• _TASK INSTRUCTIONS_:
Word for word, retype the first line of the records and every following line through the one containing "needs_nonneg (w_city (final".

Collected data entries
/---

(** C6. If no unit price is negative and no unmet need is negative, then no
    unmet need is negative after any sequence of [generate] and [fulfill]
    operations, on any persons and with any draws, whether the sequence runs
    to its end or stops on an exception; the unit prices are the same as
    before.  And whenever the candidate set of a need is not empty,
    [fulfill_need] returns with that need at exactly 0. *)
Theorem needs_never_negative (ops : list person_op) (w : World) :
  prices_nonneg (w_city w) ->
  needs_nonneg (w_city w) ->
  needs_nonneg (w_city (final (for_each ops run_op w)))
  /\ dtypes (w_city (final (for_each ops run_op w))) = dtypes (w_city w)
  /\ (forall v i need p amt dt r,
        nth_error (people (w_city v)) i = Some p ->
        dict_get (needs p) need = Some amt ->
        dict_get (dtypes (w_city v)) need = Some dt ->
        demand_radius dt amt = Some r ->
        pos_biz (w_city v) p r <> [] ->
        exists v' p',
          fulfill_need i need v = Ok tt v'
          /\ nth_error (people (w_city v')) i = Some p'
          /\ dict_get (needs p') need = Some (PInt 0)).
Proof.
  intros Hpr Hn.
  assert (Hi : Inv false (w_city w) (w_city w)).
  { split; [apply frame_refl |]. split; [discriminate |]. intros _. exact Hn. }
  assert (Hk : keeps false (w_city w) (for_each ops run_op)).
  { apply keeps_for_each. intro o. apply keeps_run_op. }
  specialize (Hk w Hi).
  assert (Hf : Inv false (w_city w) (w_city (final (for_each ops run_op w)))).
  { destruct (for_each ops run_op w); exact Hk. }
  destruct Hf as ((_ & _ & Hd & _) & _ & S).
  split; [| split; [exact Hd |]].
  - apply S. unfold prices_nonneg. rewrite Hd. exact Hpr.
  - intros v i need p amt dt r Hp Ha Hdt Hr Hne.
    destruct (fulfill_need_served i need v p amt dt r Hp Ha Hdt Hr Hne)
      as (b & biz & _ & _ & E).
    eexists. exists (with_needs p (dict_set (needs p) need (PInt 0))).
    split; [exact E |]. simpl.
    split; [eapply nth_error_list_set_same; eauto | apply dict_get_set_eq].
Qed.
(** X14.  A record with a name and a code is found by its own name and by
    its own code, when these are plain text and not blank. *)
Theorem record_is_found_by_its_own_name_or_code :
  forall (results : list SearchResult) (donorsWithTypes : list donor)
         (r : DonorWithType) (name code query : string),
    In (Some r) donorsWithTypes ->
    NAME r = Some name -> CEB_CODE r = Some code ->
    truthy name = true -> truthy code = true ->
    query = name \/ query = code ->
    truthy (trim query) = true ->
    literal (trim query) = true ->
    exists found,
      DonorsListPage.displayData query false results donorsWithTypes = Returns found
      /\ In (Some r) found.
Proof.
  intros results donors r name code query Hin Hname Hcode Htn Htc Hq Hquery Hlit.
  rewrite (plain_search query results donors Hquery Hlit).
  eexists. split; [reflexivity |].
  apply filter_In. split; [exact Hin |].
  unfold plain_selects. rewrite Hname, Hcode, Htn, Htc. cbn [andb].
  destruct Hq as [-> | ->]; rewrite includes_ci_trim; [| rewrite orb_true_r];
    reflexivity.
Qed.

Lemma record_is_found_by_its_own_name_or_code_witness :
  exists found,
    DonorsListPage.displayData "World Bank" false [] catalogue = Returns found
    /\ In (Some world_bank) found.
Proof.
  apply (record_is_found_by_its_own_name_or_code
           [] catalogue world_bank "World Bank" "WB01" "World Bank");
    [left; reflexivity | reflexivity | reflexivity | reflexivity | reflexivity
     | left; reflexivity | reflexivity | reflexivity].
Defined.

(** X15.  Typing on narrows a plain search: when the trimmed text of a
    query extends the trimmed, non-blank text of another and holds no
    syntax character, its results are those among the results of the
    shorter query that it selects, in the same order. *)
Theorem longer_plain_query_narrows_the_results :
  forall (shorter longer more : string) (results : list SearchResult)
         (donorsWithTypes : list donor),
    truthy (trim shorter) = true ->
    trim longer = (trim shorter ++ more)%string ->
    literal (trim longer) = true ->
    exists found found',
      DonorsListPage.displayData shorter false results donorsWithTypes = Returns found
      /\ DonorsListPage.displayData longer false results donorsWithTypes = Returns found'
      /\ found' = filter (plain_selects (trim longer)) found
      /\ (forall d, In d found' -> In d found).
Proof.
  intros shorter longer more results donors Hshort Hext Hlit.
  assert (Hlit' : literal (trim shorter) = true).
  { rewrite Hext, literal_append in Hlit. apply andb_true_iff in Hlit. tauto. }
  assert (Hlong : truthy (trim longer) = true).
  { rewrite Hext. destruct (trim shorter); [discriminate Hshort | reflexivity]. }
  rewrite (plain_search shorter results donors Hshort Hlit').
  rewrite (plain_search longer results donors Hlong Hlit).
  assert (Himp : forall d, plain_selects (trim longer) d = true ->
                           plain_selects (trim shorter) d = true).
  { intros [r|]; [| discriminate]. unfold plain_selects. rewrite Hext.
    destruct (NAME r) as [name|]; [| discriminate].
    destruct (CEB_CODE r) as [code|]; [| discriminate].
    intros H. apply andb_true_iff in H as [Hfields H]. rewrite Hfields. cbn [andb].
    apply orb_true_iff in H as [H | H];
      rewrite (includes_ci_shorter _ _ _ H); [| rewrite orb_true_r]; reflexivity. }
  assert (Heq : filter (plain_selects (trim longer)) donors
                = filter (plain_selects (trim longer))
                         (filter (plain_selects (trim shorter)) donors)).
  { induction donors as [|d donors IH]; [reflexivity |]. cbn [filter].
    destruct (plain_selects (trim longer) d) eqn:E.
    - rewrite (Himp d E). cbn [filter]. rewrite E, IH. reflexivity.
    - destruct (plain_selects (trim shorter) d); [cbn [filter]; rewrite E |]; exact IH. }
  eexists. eexists. split; [reflexivity |]. split; [reflexivity |].
  split; [exact Heq |].
  intros d Hd. apply filter_In in Hd as [Hd Hsel].
  apply filter_In. split; [exact Hd | apply Himp, Hsel].
Qed.

Lemma longer_plain_query_narrows_the_results_witness :
  exists found found',
    DonorsListPage.displayData "un" false [] catalogue = Returns found
    /\ DonorsListPage.displayData "unit " false [] catalogue = Returns found'
    /\ found' = filter (plain_selects (trim "unit ")) found
    /\ (forall d, In d found' -> In d found).
Proof.
  apply (longer_plain_query_narrows_the_results "un" "unit " "it" [] catalogue);
    reflexivity.
Defined.

End SearchExtras.

(* ================================================================== *)
(** * Further properties of the tables                                 *)
(* ================================================================== *)

Module ViewExtras.
Import JS Page Order Samples View.


(** X17.  Searching and sorting commute, whatever regular expression the
    query is read as: for a comparison of names the sort can rely on, and
    a query from which the regular expression can be built, the basic
    search returns the records its filter keeps, and the list shown for
    them is the list shown for all records with the records the filter
    drops left out, the others keeping their places relative to each
    other; and a list that is shown is left as it is by sorting it
    again. *)
Theorem search_results_keep_the_order_of_the_full_list :
  forall localeCompare : string -> string -> Z,
    consistent localeCompare ->
    forall (R : Type) (construct : string -> completion R)
           (matches : R -> string -> bool)
           (query : string) (donorsWithTypes : list donor) (regex : R),
      construct (trim query) = Returns regex ->
      exists found,
        DonorsListPage.basicSearchWith construct matches query donorsWithTypes
        = Returns found
        /\ found = filter (DonorsListPage.filter_callback matches regex) donorsWithTypes
        /\ DonorsListPage.sortedData localeCompare found
           = filter (DonorsListPage.filter_callback matches regex)
                    (DonorsListPage.sortedData localeCompare donorsWithTypes)
        /\ DonorsListPage.sortedData localeCompare
             (DonorsListPage.sortedData localeCompare found)
           = DonorsListPage.sortedData localeCompare found.
Proof.
  intros localeCompare Hcmp R construct matches query donors regex Hregex.
  assert (Hby : consistent (DonorsListPage.by_name localeCompare)).
  { destruct Hcmp as [Hswap Htrans]. unfold DonorsListPage.by_name. split.
    - intros a b. apply Hswap.
    - intros a b c. apply Htrans. }
  eexists. split; [apply (basicSearchWith_run construct matches query donors regex Hregex) |].
  split; [reflexivity |]. split.
  - unfold DonorsListPage.sortedData. symmetry. apply (filter_sort _ Hby).
  - unfold DonorsListPage.sortedData.
    apply sort_of_sorted, (sort_sorted _ Hby).
Qed.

\---

• _RESULT FOR THIS EXERCISE_:
(** C6. If no unit price is negative and no unmet need is negative, then no
    unmet need is negative after any sequence of [generate] and [fulfill]
    operations, on any persons and with any draws, whether the sequence runs
    to its end or stops on an exception; the unit prices are the same as
    before.  And whenever the candidate set of a need is not empty,
    [fulfill_need] returns with that need at exactly 0. *)
Theorem needs_never_negative (ops : list person_op) (w : World) :
  prices_nonneg (w_city w) ->
  needs_nonneg (w_city w) ->
  needs_nonneg (w_city (final (for_each ops run_op w)))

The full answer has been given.